WHAT THE TASK ASKS: Of all the entries below, only the lines from the one with "an environment of" up to and including the one with "(** ** The protocol's core *)" are to be duplicated exactly.

(Data entries)

(** in the full protocol a complete keycode is the same as its keys one by
    one: the same frames are handed over and the assembler ends in the same
    state, up to the time stamp that only the keypad uses. *)
Theorem mas_complete_is_keypad body (w : logged W) :
  NEXUS_KEYCODE_PROTOCOL = NEXUS_KEYCODE_PROTOCOL_FULL →
  mas_ok (env_mas w) → env_core_init w = true →
  bk_start (env_mas w) ≠ bk_end (env_mas w) → Forall (body_key (env_mas w)) body →
  before_stop (env_mas w) (length body) → (length body + 2 < 256)%nat →
  limited (env_mas w) = false →
  let keys := bk_start (env_mas w) :: body ++ [bk_end (env_mas w)] in
  ∃ w1 w2, nx_keycode_handle_complete_keycode keys (Z.of_nat (length keys)) w = Some (true, w1) ∧
    keypad keys w = Some (tt, w2) ∧ w1.2 = w2.2 ∧
    env_mas w2 = with_latest_uptime UINT32_MAX (env_mas w1).
Proof.
  intros Hfull Hok Hi Hne Hb Hs Hlen Hlim keys.
  destruct (runs_keypad keys w Hok Hi) as (w2 & Hrun2 & M2).
  assert (Hkl : length keys = (length body + 2)%nat).
  { unfold keys. cbn [length]. rewrite length_app. cbn. lia. }
  destruct (runs_handle_complete keys (Z.of_nat (length keys)) w Hok Hi) as (w1 & Hrun1 & M1); [lia..|].
  exists w1, w2. split; [done|]. split; [done|].
  rewrite Nat2Z.id, firstn_all in M1. unfold keys in M1, M2. rewrite keys_step_ended in M2 by done.
  cbn [complete_step] in M1. rewrite Hlim, Z.eqb_refl, Hfull in M1. cbn [negb fst snd] in M1, M2. cbv zeta in M1.
  rewrite removelast_last, (push_all_list _ _ 0) in M1 by done.
  assert (Hsame : push_list body (opened (env_mas w)) =
    with_latest_uptime UINT32_MAX (push_list body (reset (with_start_seen true (env_mas w))))).
  { unfold opened. change (reset (with_start_seen true (with_latest_uptime UINT32_MAX (env_mas w)))) with
      (with_latest_uptime UINT32_MAX (reset (with_start_seen true (env_mas w)))).
    generalize (reset (with_start_seen true (env_mas w))). clear. induction body as [|key body IH]; intros m; [done|].
    cbn [push_list foldl]. fold (push_list body (pushed key (with_latest_uptime UINT32_MAX m))).
    fold (push_list body (pushed key m)). rewrite <- IH. f_equal.
    unfold pushed. cbv zeta. cbn [mas_partial with_latest_uptime]. by destruct (_ <? 30). }
  rewrite Hsame in M2. split.
  - rewrite (moved_log _ _ _ _ M1), (moved_log _ _ _ _ M2). done.
  - rewrite (moved_mas _ _ _ _ M1), (moved_mas _ _ _ _ M2). unfold finished, deducted.
    change (mas_rl_bucket (with_start_seen false (with_latest_uptime UINT32_MAX ?x))) with (mas_rl_bucket x).
    change (mas_rl_bucket (with_start_seen false ?x)) with (mas_rl_bucket x). by destruct (_ && _).
Qed.
(* ===== verification/KeycodeCore.v ===== *)
(** * The keycode core and the library's entry points
    (nexus_keycode_core.c, nexus_common_internal.c, and the core of
    nexus_keycode_pro.c)

    The static state of all the keycode modules is one [keycode_system].  It is
    an environment of the message assembler ([MasEnv]): the handler the
    assembler was given is [nexus_keycode_pro_enqueue], which keeps the first
    frame until [nexus_keycode_pro_process] interprets it.

    The calls that nexus_common_internal.c makes to Nexus Channel are those of
    a build with NEXUS_CHANNEL_CORE_ENABLED; this is the build without it. *)

From S2P Require Import Prelude Crc NvBlock Product Nv Check KeycodeState KeycodeWindow KeycodeFull.
From S2P Require Import KeycodeExtended KeycodeSmall KeycodeMas.
Local Open Scope Z_scope.

(** ** The protocol's core *)

Section Pro.
Context {P : Type} `{Product P} `{KeycodeConfig}.

(** The call through the pointer [protocol_init]. *)
Definition protocol_init (protocol : keycode_protocol) (alphabet : list Z) : M (keycode_pro P) unit :=
  match protocol with
  | NEXUS_KEYCODE_PROTOCOL_FULL => nexus_keycode_pro_full_init alphabet
  | NEXUS_KEYCODE_PROTOCOL_SMALL => nexus_keycode_pro_small_init alphabet
  end.

Definition nexus_keycode_pro_init (parse_and_apply init : keycode_protocol) (alphabet : list Z)
    : M (keycode_pro P) unit :=
  modify (λ s, {| s with pro_pending := false |});;
  modify (λ s, {| s with pro_parse_and_apply := parse_and_apply |});;
  modify (λ s, {| s with pro_alphabet := [] |});;
  modify_stored (λ _, stored_zero);;
  protocol_init init alphabet;;
  nexus_keycode_pro_reset_pd_index;;
  _ ← nexus_keycode_pro_get_full_message_id_flag 0;
  mret tt.

Definition nexus_keycode_pro_enqueue (mas_message : nexus_keycode_frame) : M (keycode_pro P) unit :=
  pending ← gets pro_pending;
  when (negb pending)
    (modify (λ s, {| s with pro_frame := mas_message |});;
     modify (λ s, {| s with pro_pending := true |}));;
  on_prod request_processing.

(** The call through [_this_core.parse_and_apply]; [garbage] and
    [ext_garbage] are what the protocols' automatic variables hold. *)
Definition parse_and_apply (garbage : list Z) (ext_garbage : nexus_keycode_pro_extended_small_message)
    : M (keycode_pro P) nexus_keycode_pro_response :=
  protocol ← gets pro_parse_and_apply;
  frame ← gets pro_frame;
  match protocol with
  | NEXUS_KEYCODE_PROTOCOL_FULL => nexus_keycode_pro_full_parse_and_apply garbage frame
  | NEXUS_KEYCODE_PROTOCOL_SMALL => nexus_keycode_pro_small_parse_and_apply garbage ext_garbage frame
  end.

(** The switch over the response. *)
Definition response_feedback (response : nexus_keycode_pro_response) : nxp_keycode_feedback_type :=
  match response with
  | NEXUS_KEYCODE_PRO_RESPONSE_INVALID => NXP_KEYCODE_FEEDBACK_TYPE_MESSAGE_INVALID
  | NEXUS_KEYCODE_PRO_RESPONSE_VALID_DUPLICATE => NXP_KEYCODE_FEEDBACK_TYPE_MESSAGE_VALID
  | NEXUS_KEYCODE_PRO_RESPONSE_VALID_APPLIED => NXP_KEYCODE_FEEDBACK_TYPE_MESSAGE_APPLIED
  | NEXUS_KEYCODE_PRO_RESPONSE_DISPLAY_DEVICE_ID => NXP_KEYCODE_FEEDBACK_TYPE_DISPLAY_SERIAL_ID
  | NEXUS_KEYCODE_PRO_RESPONSE_NONE => NXP_KEYCODE_FEEDBACK_TYPE_NONE
  end.

Definition nexus_keycode_pro_process (garbage : list Z) (ext_garbage : nexus_keycode_pro_extended_small_message)
    : M (keycode_pro P) Z :=
  pending ← gets pro_pending;
  if negb pending then mret NEXUS_COMMON_IDLE_TIME_BETWEEN_PROCESS_CALL_SECONDS
  else
    response ← parse_and_apply garbage ext_garbage;
    let feedback := response_feedback response in
    when (negb (bool_decide (feedback = NXP_KEYCODE_FEEDBACK_TYPE_NONE))) (on_prod (feedback_start feedback));;
    modify (λ s, {| s with pro_pending := false |});;
    mret (NEXUS_KEYCODE_PROTOCOL_ENTRY_TIMEOUT_SECONDS ≫ 1).
End Pro.

(** ** The whole keycode library *)

Record keycode_system (P : Type) := mk_keycode_system {
  sys_pro : keycode_pro P;
  sys_mas : mas_state;
  sys_core_init_completed : bool;      (* _this of nexus_keycode_core.c *)
  sys_uptime_s : Z;                    (* _this of nexus_common_internal.c *)
  sys_init_completed : bool;
  sys_pending_init : bool
}.
Arguments mk_keycode_system {P}.
Arguments sys_pro {P}.
Arguments sys_mas {P}.
Arguments sys_core_init_completed {P}.
Arguments sys_uptime_s {P}.
Arguments sys_init_completed {P}.
Arguments sys_pending_init {P}.

(** The two function pointers are the protocols they belong to. *)
Record nexus_keycode_handling_config := mk_handling_config {
  hc_parse_and_apply : keycode_protocol;
  hc_keycode_protocol_init : keycode_protocol;
  hc_stop_length : Z;
  hc_start_char : Z;
  hc_end_char : Z;
  hc_keycode_alphabet : list Z
}.

Section System.
Context {P : Type} `{Product P} `{KeycodeConfig}.

Definition on_pro {A} (m : M (keycode_pro P) A) : M (keycode_system P) A :=
  zoom sys_pro (λ p s, {| s with sys_pro := p |}) m.

Definition set_pro_prod (p : P) (s : keycode_pro P) : keycode_pro P := {| s with pro_prod := p |}.

#[global] Instance system_mas_env : MasEnv (keycode_system P) P := {|
  env_mas := sys_mas;
  env_set_mas := λ m s, {| s with sys_mas := m |};
  env_prod := λ s, pro_prod (sys_pro s);
  env_set_prod := λ p s, {| s with sys_pro := set_pro_prod p (sys_pro s) |};
  env_uptime := sys_uptime_s;
  env_core_init := sys_core_init_completed;
  env_handler := λ f, on_pro (nexus_keycode_pro_enqueue f)
|}.

Definition NEXUS_KEYCODE_HANDLING_CONFIG_DEFAULT : nexus_keycode_handling_config := {|
  hc_parse_and_apply := NEXUS_KEYCODE_PROTOCOL;
  hc_keycode_protocol_init := NEXUS_KEYCODE_PROTOCOL;
  hc_stop_length := NEXUS_KEYCODE_PROTOCOL_STOP_LENGTH;
  hc_start_char := NEXUS_KEYCODE_START_CHAR;
  hc_end_char := NEXUS_KEYCODE_END_CHAR;
  hc_keycode_alphabet := NEXUS_KEYCODE_ALPHABET
|}.

Definition _nexus_keycode_core_internal_init (config : nexus_keycode_handling_config) : M (keycode_system P) unit :=
  modify (λ s, {| s with sys_core_init_completed := false |});;
  on_pro (nexus_keycode_pro_init (hc_parse_and_apply config) (hc_keycode_protocol_init config)
            (hc_keycode_alphabet config));;
  nexus_keycode_mas_init;;
  nexus_keycode_mas_bookend_init (hc_start_char config) (hc_end_char config) (u8 (hc_stop_length config));;
  modify (λ s, {| s with sys_core_init_completed := true |}).

Definition nexus_keycode_core_init : M (keycode_system P) unit :=
  _nexus_keycode_core_internal_init NEXUS_KEYCODE_HANDLING_CONFIG_DEFAULT.

Definition nexus_keycode_core_process (garbage : list Z) (ext_garbage : nexus_keycode_pro_extended_small_message)
    (seconds_elapsed : Z) : M (keycode_system P) Z :=
  let min_sleep := NEXUS_COMMON_IDLE_TIME_BETWEEN_PROCESS_CALL_SECONDS in
  mas_sleep ← nexus_keycode_mas_process seconds_elapsed;
  let min_sleep := u32min min_sleep mas_sleep in
  pro_sleep ← on_pro (nexus_keycode_pro_process garbage ext_garbage);
  mret (u32min min_sleep pro_sleep).

Definition nexus_keycode_core_init_completed : M (keycode_system P) bool := gets sys_core_init_completed.

Definition nx_common_init (initial_uptime_s : Z) : M (keycode_system P) unit :=
  modify (λ s, {| s with sys_uptime_s := initial_uptime_s |});;
  modify (λ s, {| s with sys_init_completed := false |});;
  modify (λ s, {| s with sys_pending_init := true |});;
  nexus_keycode_core_init;;
  on_pro (on_prod request_processing).

Definition nx_common_process (garbage : list Z) (ext_garbage : nexus_keycode_pro_extended_small_message)
    (uptime_seconds : Z) : M (keycode_system P) Z :=
  uptime_s ← gets sys_uptime_s;
  if uptime_seconds <? uptime_s then mret 0
  else
    let seconds_elapsed := u32 (uptime_seconds - uptime_s) in
    modify (λ s, {| s with sys_uptime_s := uptime_seconds |});;
    let min_sleep := NEXUS_COMMON_IDLE_TIME_BETWEEN_PROCESS_CALL_SECONDS in
    core_sleep ← nexus_keycode_core_process garbage ext_garbage seconds_elapsed;
    let min_sleep := u32min min_sleep core_sleep in
    pending_init ← gets sys_pending_init;
    when pending_init
      (modify (λ s, {| s with sys_pending_init := false |});;
       modify (λ s, {| s with sys_init_completed := true |}));;
    mret min_sleep.

Definition nexus_common_init_completed : M (keycode_system P) bool := gets sys_init_completed.
Definition nexus_common_uptime : M (keycode_system P) Z := gets sys_uptime_s.
End System.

TASK RESULT:
    an environment of the message assembler ([MasEnv]): the handler the
    assembler was given is [nexus_keycode_pro_enqueue], which keeps the first
    frame until [nexus_keycode_pro_process] interprets it.

    The calls that nexus_common_internal.c makes to Nexus Channel are those of
    a build with NEXUS_CHANNEL_CORE_ENABLED; this is the build without it. *)

From S2P Require Import Prelude Crc NvBlock Product Nv Check KeycodeState KeycodeWindow KeycodeFull.
From S2P Require Import KeycodeExtended KeycodeSmall KeycodeMas.
Local Open Scope Z_scope.

(** ** The protocol's core *)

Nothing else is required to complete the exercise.